• _Problem statement_
Copy each line of the material beneath that holds the word "wrapper".

• _Input material_

(** X5.  A removal happens only under the query hash and only for a
    record found in storage that has no truthy timestamp, or is expired
    at the first reading of the clock, or has another buster; an
    invocation that removes does not build. *)
Theorem removed_only_if_invalid t r k answer :
  exec invocation t r ->
  In (EvRemoveItem k answer) t ->
  k = hash
  /\ (exists text pq,
         found deserialize hash t text pq
         /\ (timestamp_truthy pq = None
             \/ exists ts now,
                  timestamp_truthy pq = Some ts
                  /\ first_now t = Some now
                  /\ (expired now ts (the_maxAge options) = true
                      \/ buster pq <> the_buster options)))
  /\ forall e, In e t -> is_build_event e = false.
Proof.
  intros H Hin. unfold createPersister in H.
  repeat exec_step.
  all: trace_in Hin.
  all: simplify_eq.
  all: split; [reflexivity|split].
  all: try (each_event; reflexivity).
  all: tidy.
  all: eexists _, _; split;
    [split; [right; left; reflexivity|split; eassumption]|].
  all: first
         [ left; ts_goal; reflexivity
         | right; eexists _, _;
           split; [ts_goal; reflexivity|];
           split; [reflexivity|];
           first [left; assumption | right; now apply busted_true] ].
Qed.


(** X6.  A call of setItem happens only as the last call, after a call
    of queryFn that fulfilled and two readings of the clock; it is under
    the query hash, and its text is what serialize returned for the
    record of lines 109-128 with the fetched data and the second
    reading.  When the call returns, the wrapper fulfils with the
    fetched data; when it throws, the wrapper rejects with what was
    thrown.  No earlier call is a write or a build. *)
Theorem written_only_after_fetch t r k text answer :
  exec invocation t r ->
  In (EvSetItem k text answer) t ->
  exists fetched pre updatedAt now,
    t = pre ++ [EvQueryFn context (Fulfilled fetched);
                EvDateNow updatedAt; EvDateNow now;
                EvSetItem hash text answer]
    /\ k = hash
    /\ serialize (fresh_record fetched key hash updatedAt now (the_buster options))
       = Returns text
    /\ r = match answer with
           | Returns _ => Fulfilled fetched
           | Throws exn => Rejected exn
           end
    /\ forall e, In e pre -> is_write_event e = false /\ is_build_event e = false.
Proof.
  intros H Hin. unfold createPersister in H.
  repeat exec_step.
  all: trace_in Hin.
  all: simplify_eq.
  all: eexists _, _, _, _.
  all: (split; [trace_tail|]).
  all: (split; [reflexivity|]).
  all: (split; [eassumption|]).
  all: (split; [reflexivity|]).
  all: each_event; split; reflexivity.
Qed.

• _Task solution_
    reading.  When the call returns, the wrapper fulfils with the
    fetched data; when it throws, the wrapper rejects with what was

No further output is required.